For an example, the perception of the public for needle drug use, which is decidedly critical and even criminalizing, represents a structure that may often obstruct AIDS prevention for the vulnerable group considered. The historical unwillingness of the public to view or treat drug addiction with compassion has helped to limit the agency of needle-drug users, instigating a greater vulnerability to HIV/AIDS. Indeed, the article by Anderson helps to reinforces this problem, noting that “from the beginning, New York’s experimental needle exchange chem. like so many other public health initiatives aimed at controlling HIV infection—was controversial, a focus for fear, frustration, and political maneuvering in the city. ” (Anderson, 1506) So many structural pressures above and beyond the individual control of needle drug users has helped to keep them disenfranchised, worsening what could be a treatable public health concern. This is demonstrative of public perception, within which the HIV/AIDS epidemic has been viewed by many, especially here in America, as a problem which has diminished in impact due to its lowered presence with mainstream groups.

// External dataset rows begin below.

(** bootstrap/graph_sync_runtime.go, app/graph_sync_service.go and
    project/adapters.go: one function three times. *)
Definition registered_version (m : VersionGate.VersionManifest) (capability : string) : string :=
  foldl (fun v e => if bool_decide (VersionGate.Entry_State e = VersionGate.Registered) && bool_decide (VersionGate.Entry_CapabilityID e = capability)
                    then VersionGate.Entry_ImplementationVersion e else v) EmptyString (VersionGate.Entries m).
Definition graphValidationVersions (m : VersionGate.VersionManifest) : option ValidationVersions :=
  let versions := mkVersions (registered_version m "schema") (registered_version m "dsl") (registered_version m "validator-registry")
                    (registered_version m "numeric-policy") in
  if ValidationVersions_Valid versions then Some versions else None.
Definition restoreValidationVersions (m : VersionGate.VersionManifest) : option ValidationVersions :=
  if bool_decide (registered_version m "graph-projector" = EmptyString) then None else graphValidationVersions m.
Definition validation_gate (db : GraphDb) : ID -> string -> ValidationVersions -> result GateResult string :=
  ValidationGate_Check (EntityStore.FindMatchingFullRun (configuration db)).
Definition RunFullValidation (svc : EntityStore.Service) (db : GraphDb) (newID : option ID) (now : Time) (revisionID : ID) :
    result unit GraphError * GraphDb :=
  match EntityStore.RunValidation svc (configuration db) newID now SourceRevision revisionID ScopeFull with
  | Ok (c, _) => (Ok tt, with_configuration db c)
  | Err e => (Err (ErrConfiguration e), db)
  end.
End configuration.
(** ** status.go: [PipelineMapper] *)
Definition confirm_state (revisionID : ID) (p : PipelineState) (safeError : string) : Saga P (result (SyncState * bool) GraphError) :=
  let* latest := get_state revisionID in
  saga_ret match found_state latest with
           | Some latest => if bool_decide (Pipeline latest = p) && bool_decide (Sync_SafeError latest = safeError)
                            then Ok (latest, true) else Err ErrPipelineMapping
           | None => Err ErrPipelineMapping
           end.
(** The CAS and the read after a lost one. *)
Definition move_state (revisionID : ID) (state : SyncState) (p : PipelineState) (safeError : string) : Saga P (result (SyncState * bool) GraphError) :=
  let*? (updated, swapped) := swap state (with_pipeline state p safeError) in
  match updated, swapped with
  | Some updated, true => saga_ret (Ok (updated, false))
  | _, _ => confirm_state revisionID p safeError
  end.
Definition MarkFailed (revisionID : ID) (safeError : string) : Saga P (result (SyncState * bool) GraphError) :=
  if negb (ID_Valid revisionID) || bool_decide (safeError = EmptyString) then saga_ret (Err ErrPipelineMapping)
  else
    let* found := get_state revisionID in
    match found_state found with
    | None => saga_ret (Err ErrPipelineMapping)
    | Some state =>
        if bool_decide (Pipeline state = StateFailed)
        then saga_ret (if bool_decide (Sync_SafeError state = safeError) then Ok (state, true) else Err ErrPipelineMapping)
        else if negb (bool_decide (Pipeline state = StateQueued)) && negb (bool_decide (Pipeline state = StateBuilding))
        then saga_ret (Err ErrPipelineMapping)
        else move_state revisionID state StateFailed safeError
    end.
Definition transition (revisionID : ID) (from to : PipelineState) (safeError : string) : Saga P (result (SyncState * bool) GraphError) :=
  if negb (ID_Valid revisionID) then saga_ret (Err ErrPipelineMapping)
  else
    let* found := get_state revisionID in
    match found_state found with
    | None => saga_ret (Err ErrPipelineMapping)
    | Some state =>
        if bool_decide (Pipeline state = to) then saga_ret (Ok (state, true))
        else if negb (bool_decide (Pipeline state = from)) then saga_ret (Err ErrPipelineMapping)
        else move_state revisionID state to safeError
    end.
Definition MarkBuilding (revisionID : ID) : Saga P (result (SyncState * bool) GraphError) := transition revisionID StateQueued StateBuilding "".
(* ===== verification/GraphPuts.v ===== *)
(** * The snapshots the Graph services put

    [quiet]: a service calls the provider without a PUT.  [at_most_one]: it puts
    one snapshot, a given one, or none. *)
From S2P Require Import Prelude GoSort GoStrings GoCrypto GoJson GoFloat Domain JobStore FormulaDecimal DomainEntity.
From S2P Require EntityStore EntityReads VersionGate GraphProjector.
From S2P Require Import ValidationTypes Job GraphSync GraphStore GraphServices.
Open Scope Z_scope.

Definition is_put (c : ProviderCall) : bool := match c with CallPut _ _ _ => true | _ => false end.
Definition puts (l : list ProviderCall) : list ProviderCall := List.filter is_put l.
Lemma puts_app l k : puts (l ++ k) = (puts l ++ puts k)%list.
Proof. apply List.filter_app. Qed.

Section quiet.
Context {P : Type} `{GraphProvider P, Environment}.

Definition quiet {A : Type} (m : Saga P A) : Prop := forall w, puts (calls (m w).2) = puts (calls w).
Definition at_most_one {A : Type} (c : ProviderCall) (m : Saga P A) : Prop :=
  forall w, puts (calls (m w).2) = puts (calls w) \/ puts (calls (m w).2) = (puts (calls w) ++ [c])%list.
Lemma quiet_ret {A : Type} (a : A) : quiet (saga_ret a).
Proof. done. Qed.
Lemma quiet_access {A : Type} (f : GraphDb -> Time -> option ID -> A * GraphDb) : quiet (access f).
Proof. intros w. unfold access. by destruct (f _ _ _). Qed.
Lemma quiet_read {A : Type} (f : GraphDb -> A) : quiet (read f).
Proof. apply quiet_access. Qed.
Lemma quiet_call {A : Type} c (f : P -> result A ProviderFailure * P) : is_put c = false -> quiet (call c f).
Proof. intros Hc w. unfold call. destruct (f _) as [r p]. simpl. rewrite puts_app. unfold puts. simpl. by rewrite Hc, app_nil_r. Qed.
Lemma quiet_bind {A B : Type} (m : Saga P A) (f : A -> Saga P B) : quiet m -> (forall a, quiet (f a)) -> quiet (saga_bind m f).
Proof. intros Hm Hf w. unfold saga_bind. specialize (Hm w). destruct (m w) as [a w']. simpl in *. by rewrite Hf. Qed.
Lemma quiet_try {A B E : Type} (m : Saga P (result A E)) (f : A -> Saga P (result B E)) : quiet m -> (forall a, quiet (f a)) -> quiet (saga_try m f).
Proof. intros Hm Hf. apply quiet_bind; [done|]. by intros []. Qed.
Lemma one_quiet {A : Type} c (m : Saga P A) : quiet m -> at_most_one c m.
Proof. intros Hm w. left. apply Hm. Qed.
Lemma one_after {A B : Type} c (m : Saga P A) (f : A -> Saga P B) : quiet m -> (forall a, at_most_one c (f a)) -> at_most_one c (saga_bind m f).
Proof. intros Hm Hf w. unfold saga_bind. specialize (Hm w). destruct (m w) as [a w']. simpl in *. rewrite <- Hm. apply Hf. Qed.
Lemma one_before {A B : Type} c (m : Saga P A) (f : A -> Saga P B) : at_most_one c m -> (forall a, quiet (f a)) -> at_most_one c (saga_bind m f).
Proof. intros Hm Hf w. unfold saga_bind. specialize (Hm w). destruct (m w) as [a w']. simpl in *. by rewrite Hf. Qed.
Lemma one_try_after {A B E : Type} c (m : Saga P (result A E)) (f : A -> Saga P (result B E)) :
  quiet m -> (forall a, at_most_one c (f a)) -> at_most_one c (saga_try m f).
Proof. intros Hm Hf. apply one_after; [done|]. intros [a|e]; [apply Hf|by apply one_quiet]. Qed.
Lemma one_try_before {A B E : Type} c (m : Saga P (result A E)) (f : A -> Saga P (result B E)) :
  at_most_one c m -> (forall a, quiet (f a)) -> at_most_one c (saga_try m f).
Proof. intros Hm Hf. apply one_before; [done|]. by intros []. Qed.
Lemma one_put namespace version snapshot requestID :
  at_most_one (CallPut namespace version snapshot) (put_snapshot namespace version snapshot requestID).
Proof. intros w. right. unfold put_snapshot, call. destruct (PutSnapshot _ _ _ _ _) as [r p]. simpl. by rewrite puts_app. Qed.
End quiet.
#[export] Hint Resolve quiet_ret quiet_access quiet_read one_put : quiet.
#[export] Hint Extern 1 (quiet (call _ _)) => (apply quiet_call; reflexivity) : quiet.
(** Binds, tries, cases: down to the effects. *)
Ltac quiet := repeat first
  [ progress intros
  | solve [eauto with quiet]
  | apply quiet_bind | apply quiet_try
  | match goal with |- quiet (match ?x with _ => _ end) => destruct x end ].

Section services.
Context {P : Type} `{GraphProvider P, Environment, UuidLib}.
Notation silent m := (quiet (P := P) m).

Lemma quiet_get_job id : silent (get_job id).
Proof. apply quiet_read. Qed.
Lemma quiet_get_state id : silent (get_state id).
Proof. apply quiet_read. Qed.
Lemma quiet_events id after : silent (list_events id after).
Proof. apply quiet_read. Qed.
Lemma quiet_swap e n : silent (swap e n).
Proof. apply quiet_access. Qed.
Hint Resolve quiet_get_job quiet_get_state quiet_events quiet_swap : quiet.
Lemma quiet_append e : silent (AppendGraphJobEvent e).
Proof. unfold AppendGraphJobEvent. quiet. Qed.
Hint Resolve quiet_append : quiet.
Lemma quiet_checkpoint jobID phase progress : silent (checkpoint jobID phase progress).
Proof. unfold checkpoint, Checkpoint. quiet. Qed.
Hint Resolve quiet_checkpoint : quiet.
Lemma quiet_transition id expected next res : silent (TransitionGraphJob id expected next res).
Proof. unfold TransitionGraphJob. quiet. Qed.
Hint Resolve quiet_transition : quiet.
Lemma quiet_start jobID : silent (Start jobID).
Proof. unfold Start. quiet. Qed.
Lemma quiet_building revisionID : silent (MarkBuilding revisionID).
Proof. unfold MarkBuilding, transition, move_state, confirm_state. quiet. Qed.
Lemma quiet_fail jobID revisionID code : silent (Fail jobID revisionID code).
Proof. unfold Fail. quiet. Qed.
Hint Resolve quiet_fail : quiet.
Lemma quiet_fail_task jobID revisionID task : silent (FailProviderTask jobID revisionID task).
Proof. unfold FailProviderTask. quiet. Qed.
Lemma quiet_poll r : silent (Poll r).
Proof. unfold Poll, inspect. quiet. Qed.
Lemma quiet_ready jobID revisionID summary evidence v : silent (ReadyService_Commit jobID revisionID summary evidence v).
Proof. unfold ReadyService_Commit. quiet. Qed.
Lemma one_submit r : at_most_one (P := P) (CallPut (Submit_Namespace r) (Submit_Version r) (Submit_Snapshot r)) (Submit r).
Proof.
  unfold Submit. case_guard; [by apply one_quiet; quiet|]. apply one_after; [quiet|]. intros res. destruct (found_state res) as [state|]; [|by apply one_quiet; quiet].
  case_guard; [by apply one_quiet; quiet|]. case_guard; [apply one_quiet; quiet|]. apply one_try_after; [quiet|]. intros _.
  apply one_try_before; [apply one_put|]. quiet.
Qed.
End services.
#[export] Hint Resolve quiet_get_job quiet_get_state quiet_events quiet_swap quiet_checkpoint quiet_transition quiet_start quiet_building quiet_fail
  quiet_fail_task quiet_poll quiet_ready : quiet.
(* ===== verification/GraphServiceFacts.v ===== *)
(** * The Graph services are sequences of the transactions of GraphHistory

    [lively]: whatever a service does, with the other goroutines' transactions in
    between, is a sequence of [live_step]s of the database and of calls of the
    provider.  [runs] adds a postcondition, which may use the world it starts in. *)
From S2P Require Import Prelude GoSort GoStrings GoCrypto GoJson GoFloat Domain JobStore FormulaDecimal DomainEntity.
From S2P Require EntityStore EntityHistory EntityReads VersionGate GraphProjector.
From S2P Require Import ValidationTypes Job GraphSync GraphStore GraphServices GraphHistory GraphPuts.
Import GraphProjector(ProjectionSummary, ManifestHash).
Open Scope Z_scope.

Section calculus.
Context {P : Type} `{GraphProvider P, Environment, UnicodeTables, ApdLib, UuidLib, FloatText, TimeText}.
Context (svc : EntityStore.Service).
Context (others_live : forall n d, rtc (live_step svc) d (others n d)).

Notation live := (rtc (live_step svc)).
(** The provider moves by its calls only. *)
Inductive provider_step (p : P) : P -> Prop :=
  | provider_health id : provider_step p (Provider_Health id p).2
  | provider_inspect namespace version id : provider_step p (InspectSnapshot namespace version id p).2
  | provider_put namespace version request id : provider_step p (PutSnapshot namespace version request id p).2
  | provider_task task id : provider_step p (GetTask task id p).2.
Definition later (w w' : World P) : Prop := live (db w) (db w') /\ rtc provider_step (provider w) (provider w').
#[export] Instance later_preorder : PreOrder later.
Proof. split; [by split|]. intros a b c [H1a H1b] [H2a H2b]. split; by etrans. Qed.
Lemma later_db w w' : later w w' -> live (db w) (db w').
Proof. by intros []. Qed.
Definition runs {A : Type} (m : Saga P A) (w : World P) (Q : A -> World P -> Prop) : Prop :=
  graph_ok (db w) -> later w (m w).2 /\ Q (m w).1 (m w).2.
Definition lively {A : Type} (m : Saga P A) : Prop := forall w, runs m w (fun _ _ => True).
(* ===== verification/ReleaseRuntime.v ===== *)
(** * internal/bootstrap/release_runtime.go: submitting, canceling and running a release

    The worker's callback is the live saga: preflight at every boundary, the
    mandatory backup, the intent, the Graph activation, the commit.  The channel,
    the in-flight set and the goroutines around it are not modelled: [run_release]
    is one piece of work, executed in the project's write lane.  The backup
    service, the gate results and the validation runs are arguments. *)
From S2P Require Import Prelude GoSort GoStrings GoCrypto GoJson Domain Job JobStore.
From S2P Require Import ReleaseTypes ReleaseStore ReleaseHistory ValidationTypes ReleasePreflight ReleaseSaga ReleaseRecovery ReleaseRecoveryFacts.
From S2P Require VersionGate ReleaseExamples.
Open Scope Z_scope.

(** ** The canonical JSON of gate results (versioning/gate/types.go) *)
Definition strings_json (l : list string) : json := if bool_decide (l = []) then JNull else JArray (JString <$> l).
Definition state_text (s : VersionGate.ResultState) : string :=
  match s with
  | VersionGate.Pass => "PASS" | VersionGate.Warning => "WARNING" | VersionGate.Block => "BLOCK"
  | VersionGate.Unavailable => "UNAVAILABLE" | VersionGate.Stale => "STALE" | VersionGate.StateUnknown s => s
  end%string.
Definition omitempty (key value : string) : list (string * json) :=
  if bool_decide (value = ""%string) then [] else [(key, JString value)].
(** An activation succeeds only on the candidate's own snapshot: the evidence answers the request, the stored summary
    is of the requested project, revision and configuration, the provider showed exactly that snapshot, ready, under the
    same intent, and its next answer confirms that this version of the project is the active one. *)
Theorem activation_is_certified d request (p p' : P) evidence :
  Activate d request p = (Ok evidence, p') ->
  Evidence_Matches evidence request = true /\
  exists summary snapshot q activation,
    matching_summary d request = Some summary /\
    InspectSnapshot (Activation_ProjectID request) (Activation_RevisionID request) (Activation_IntentID request) p = (Ok snapshot, q) /\
    exact_snapshot (summary_expectation summary) snapshot /\ ReleaseTypes.TaskID evidence = Snap_TaskID snapshot /\
    ActivateSnapshot (Activation_ProjectID request) (Activation_RevisionID request) (Activation_IntentID request) q = (Ok activation, p') /\
    Activation_Namespace activation = Activation_ProjectID request /\ ActiveVersion activation = Activation_RevisionID request.
Proof.
  unfold Activate. case_guard; [done|]. destruct (matching_summary d request) as [s|] eqn:Hm; [|done].
  apply matching_summary_Some in Hm as (_ & _ & Hp & Hr & _). rewrite Hp, Hr.
  destruct (InspectSnapshot _ _ _ p) as [[snapshot|] q]; [|done]. case_guard as Hx; [done|]. apply negb_false_iff, VerifySnapshot_ready in Hx as [_ Hx].
  destruct (ActivateSnapshot _ _ _ q) as [[a|] q'] eqn:Ha; [|done]. case_guard as Hg; [done|].
  intros [= <- <-]. apply orb_false_elim in Hg as [Hn Hv]. bool_to_prop.
  split; [unfold Evidence_Matches; simpl; by rewrite !bool_decide_true|]. by exists s, snapshot, q, a.
Qed.

(** C17: Activating a candidate that passed the Graph gate answers what the provider answers: take a valid request for
    that candidate, at any later time when the one stored summary is still the gate's and is of the requested project, and
    the provider shows for the activation's inspection the snapshot it showed the gate.  Then nothing of the service stands
    in the way: it makes the one activation request, and if the answer names the requested project and revision the
    evidence carries the provider's own "changed" and the snapshot's task; any other answer is an invalid activation. *)
Theorem passed_gate_activates svc d later id candidate policy descriptor request (p p2 : P) :
  reachable_graph svc d -> VersionGate.State (graphResult d id candidate policy descriptor p).1 = Pass ->
  GraphActivationRequest_Valid request = true -> Activation_RevisionID request = Candidate_RevisionID candidate ->
  Activation_ConfigHash request = Candidate_ConfigHash candidate ->
  GraphProjectionSummary later (Activation_RevisionID request) = GraphProjectionSummary d (Activation_RevisionID request) ->
  (forall s, GraphProjectionSummary d (Activation_RevisionID request) = Ok (Some s) -> Summary_ProjectID s = Activation_ProjectID request) ->
  let inspect intent := InspectSnapshot (Activation_ProjectID request) (Activation_RevisionID request) intent in
  let shown := inspect (Activation_IntentID request) p2 in
  shown.1 = (inspect ("release-graph-gate-" +:+ Candidate_RevisionID candidate)%string p).1 ->
  let answered := ActivateSnapshot (Activation_ProjectID request) (Activation_RevisionID request) (Activation_IntentID request) shown.2 in
  exists snapshot, shown.1 = Ok snapshot /\
    Activate later request p2 =
      (match answered.1 with
       | Ok a =>
           if decide (Activation_Namespace a = Activation_ProjectID request /\ ActiveVersion a = Activation_RevisionID request)
           then Ok (ReleaseTypes.mkEvidence (Activation_Changed a) (Activation_ProjectID request) (Activation_RevisionID request)
                      (Activation_ConfigHash request) (Activation_IntentID request) (Snap_TaskID snapshot))
           else Err ErrActivationInvalid
       | Err _ => Err ErrActivationInvalid
       end, answered.2).
Proof.
  intros Hr%reachable_graph_ok Hpass Hvalid Hrev Hhash Hlater Hproject inspect shown Hshown answered. unfold graphResult in Hpass.
  destruct (graph_verdict d candidate p) as [[[state evidence] hash] q] eqn:Hv. simpl in Hpass. subst state.
  apply graph_verdict_pass in Hv as (s & snapshot & [Hs Hsr Hsc _ Hx] & _ & Hi); [|done].
  assert (ProjectionSummary_Valid s = true) as Hsv by (by eapply summary_valid).
  rewrite <- Hrev in Hs. assert (matching_summary later request = Some s) as Hm.
  { apply matching_summary_Some. rewrite Hlater. split_and!; [done|done|by apply Hproject|congruence|congruence]. }
  exists snapshot. rewrite (Hproject s Hs), <- Hrev in Hi. unfold inspect in Hshown. rewrite <- Hrev, Hi in Hshown. split; [exact Hshown|].
  unfold Activate. rewrite Hvalid, Hm, (Hproject s Hs), Hsr, <- Hrev. cbn [negb].
  fold (inspect (Activation_IntentID request) p2). fold shown. unfold answered. destruct shown as [r q2]. cbn [fst snd] in *. rewrite Hshown.
  assert (Verified_Ready (VerifySnapshot (summary_expectation s) snapshot) = true) as ->.
  { apply VerifySnapshot_ready. split; [by apply valid_summary|done]. }
  cbn [negb]. destruct (ActivateSnapshot _ _ _ q2) as [[a|e] q3]; cbn [fst snd]; [|done].
  case_guard as Hg; bool_to_prop.
  - rewrite decide_False; [done|]. intros [Hn Hv]. by rewrite !bool_decide_true in Hg.
  - rewrite decide_True; [done|]. destruct_and? Hg. done.
Qed.
End facts.
(** ** types.go: queries and answers *)
Inductive TruncationReason := ReasonMaxDepth | ReasonMaxNodes | ReasonMaxPaths | ReasonOther (spelling : string).
#[global] Instance TruncationReason_eq_dec : EqDecision TruncationReason.
Proof. solve_decision. Defined.
(** The fields of [graphsync.Node] and [graphsync.Edge] that the analysis reads. *)
Record ImpactNode := mkImpactNode { INode_ID : string; INode_Type : string; INode_Label : string; INode_Text : string }.
#[global] Instance ImpactNode_eq_dec : EqDecision ImpactNode.
Proof. solve_decision. Defined.
Record ImpactEdge := mkImpactEdge {
  IEdge_ID : string; IEdge_From : string; IEdge_To : string; IEdge_Type : string; IEdge_RelationKind : string; IEdge_HasProvenance : bool
}.
#[global] Instance ImpactEdge_eq_dec : EqDecision ImpactEdge.
Proof. solve_decision. Defined.
Record NodeDepth := mkNodeDepth { Depth_Node : ImpactNode; Depth : Z }.
Record TraverseRequest := mkTraverse {
  Traverse_Namespace : string; Traverse_Version : string; StartNodeIDs : list string; Traverse_Kinds : list string;
  Traverse_NodeTypes : list string; Traverse_EdgeTypes : list string; Traverse_Direction : Direction; Traverse_MaxDepth : Z; Traverse_MaxNodes : Z
}.
Record TraverseResponse := mkTraverseResponse {
  Traverse_Resolved : string; Traverse_Hash : string; Traverse_Nodes : list NodeDepth; Traverse_Truncated : bool;
  Traverse_Reasons : list TruncationReason; Traverse_Warnings : list string
}.
Record Path := mkPath {
  Path_Source : string; Path_Target : string; Path_NodeIDs : list string; Path_EdgeIDs : list string; Path_Nodes : list ImpactNode;
  Path_Edges : list ImpactEdge; HopCount : Z; Path_Truncated : bool; Path_Reasons : list TruncationReason
}.
#[global] Instance Path_eq_dec : EqDecision Path.
Proof. solve_decision. Defined.
Record PathsRequest := mkPaths {
  Paths_Namespace : string; Paths_Version : string; SourceNodeIDs : list string; TargetNodeIDs : list string; Paths_Kinds : list string;
  Paths_NodeTypes : list string; Paths_EdgeTypes : list string; Paths_Direction : Direction; Paths_MaxDepth : Z; Paths_MaxNodes : Z; MaxPaths : Z
}.
Record PathsResponse := mkPathsResponse {
  Paths_Resolved : string; Paths_Hash : string; Paths : list Path; Paths_Truncated : bool; Paths_Reasons : list TruncationReason;
  Paths_Warnings : list string
}.
(** The fields of an evidence that the client and the retrieval read. *)
Record SuspectedEvidence := mkSuspectedEvidence {
  Evidence_Rank : Z; Evidence_Node : ImpactNode; CitationText : string; SeedNodeID : string; Evidence_Path : option Path; AlgorithmVersion : string
}.
Record RetrieveRequest := mkRetrieve {
  Retrieve_Namespace : string; Retrieve_Version : string; Query : string; Retrieve_Kinds : list string; Retrieve_NodeTypes : list string;
  Retrieve_EdgeTypes : list string; Retrieve_MaxSeeds : Z; Retrieve_MaxResults : Z; Retrieve_MaxDepth : Z
}.
Record RetrieveResponse := mkRetrieveResponse {
  Retrieve_Resolved : string; Retrieve_Hash : string; Retrieve_Mode : string; Degraded : bool; Retrieve_Warnings : list string;
  Retrieve_Results : list SuspectedEvidence
}.
Class GraphQueryProvider (P : Type) := {
  Query_Traverse : TraverseRequest -> string -> P -> result TraverseResponse ProviderFailure * P;
  Query_Paths : PathsRequest -> string -> P -> result PathsResponse ProviderFailure * P;
  Query_Retrieve : RetrieveRequest -> string -> P -> result RetrieveResponse ProviderFailure * P
}.

Record AffectedEntity := mkAffected {
  Affected_Node : ImpactNode; MinimumDepth : Z; Direct : bool; Indirect : bool; TagRule : bool; DefaultPath : option Path
}.
#[global] Instance AffectedEntity_eq_dec : EqDecision AffectedEntity.
Proof. solve_decision. Defined.
Definition Affected_ID (a : AffectedEntity) : string := INode_ID (Affected_Node a).

(** ** traverse.go *)
Inductive AnalysisError := ErrProviderContract | ErrQuery (f : ProviderFailure) | ErrContextDone.
Record DeterministicResult := mkDeterministic {
  Deterministic_Affected : list AffectedEntity; Deterministic_Reasons : list TruncationReason; Deterministic_Warnings : list string;
  Deterministic_Truncated : bool; Deterministic_State : string
}.
Definition eligibleStarts (changed : list ChangedEntity) : list string :=
  string_set (TargetNodeID <$> List.filter (fun e => QueryEligible e && negb (bool_decide (TargetNodeID e = EmptyString))) changed).
Definition verifyIdentity (i : Input) (version hash : string) : bool :=
  bool_decide (version = Identity_RevisionID (Input_Target i)) && bool_decide (hash = GraphManifestHash (Input_Target i)).
Definition reason_order : list TruncationReason := [ReasonMaxDepth; ReasonMaxNodes; ReasonMaxPaths].
Definition MergeReasons (groups : list (list TruncationReason)) : list TruncationReason :=
  List.filter (fun r => bool_decide (r ∈ mjoin groups)) reason_order.
Definition WarningFor (r : TruncationReason) : string :=
  match r with
  | ReasonMaxDepth => "MAX_DEPTH: narrow relationship/type filters or increase depth within the maximum of 6"
  | ReasonMaxNodes => "MAX_NODES: narrow node/relation filters; the report contains a deterministic prefix"
  | ReasonMaxPaths => "MAX_PATHS: narrow path filters or increase max_paths within the maximum of 100"
  | ReasonOther _ => ""
  end.
Definition traverse_request (i : Input) (starts : list string) : TraverseRequest :=
  mkTraverse (Input_ProjectID i) (Identity_RevisionID (Input_Target i)) starts ["explicit"%string] (NodeTypes (Input_Filters i))
    (EdgeTypes (Input_Filters i)) (Filters_Direction (Input_Filters i)) (MaxDepth (Input_Limits i)) (MaxNodes (Input_Limits i)).
(** One record of the answer: [byID] after it. *)
Definition traverse_node (i : Input) (starts : list string) (byID : gmap string AffectedEntity) (record : NodeDepth) :
    result (gmap string AffectedEntity) AnalysisError :=
  let id := INode_ID (Depth_Node record) in let depth := Depth record in
  if bool_decide (id = EmptyString) || (depth <? 0) || (MaxDepth (Input_Limits i) <? depth) then Err ErrProviderContract
  else if depth =? 0 then (if bool_decide (id ∈ starts) then Ok byID else Err ErrProviderContract)
  else if bool_decide (id ∈ starts) then Ok byID
  else
    let better := match byID !! id with None => true | Some existing => depth <? MinimumDepth existing end in
    Ok (if better then <[id := mkAffected (Depth_Node record) depth (depth =? 1) (2 <=? depth) false None]> byID else byID).
Definition affected_less : AffectedEntity -> AffectedEntity -> bool :=
  then_by MinimumDepth Z.ltb (less_on Affected_ID String.ltb).
Definition traverse_answer (i : Input) (starts : list string) (response : TraverseResponse) : result DeterministicResult AnalysisError :=
  if negb (verifyIdentity i (Traverse_Resolved response) (Traverse_Hash response)) then Err ErrProviderContract
  else
    let? byID := foldr_result (traverse_node i starts) ∅ (Traverse_Nodes response) in
    let affected := sort_by affected_less (map_to_list byID).*2 in
    Ok (mkDeterministic affected (MergeReasons [Traverse_Reasons response]) (Traverse_Warnings response) (Traverse_Truncated response)
          (if bool_decide (affected = []) then "empty" else "ready")).
Definition Traverse {P : Type} `{GraphQueryProvider P} (i : Input) (changed : list ChangedEntity) (requestID : string) (p : P) :
    result DeterministicResult AnalysisError * P :=
  let starts := eligibleStarts changed in
  if bool_decide (starts = []) then (Ok (mkDeterministic [] [] [] false "no_eligible_starts"), p)
  else
    match Query_Traverse (traverse_request i starts) requestID p with
    | (Err f, p) => (Err (ErrQuery f), p)
    | (Ok response, p) => (traverse_answer i starts response, p)
    end.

This is at least the case relative to a decade ago when the deadly virus/syndrome began to make headway in public awareness. However, on both a domestic and international level, the AIDS crisis has taken on a number of new dimensions in the intervening time. One of the most troubling and underrepresented of these has been the decidedly greater impact which the crisis has had on women and non-whites. As a result, the World Health Organization has recently adopted a campaign initiative to expand on efforts at educating particularly vulnerable groups of women.

Though the AIDS crisis came into awareness during the late seventies as an epidemic to which homosexual men were particularly predisposed, there has been a dramatic shift in the onset of the disease in various populations. While there has been an overall declination in the occurrence of new cases of men with HIV/AIDS as a percentage of the total population in the decade and a half since public organizations had begun elucidating the virus’s demographic proclivities, women have experienced a contrary trend.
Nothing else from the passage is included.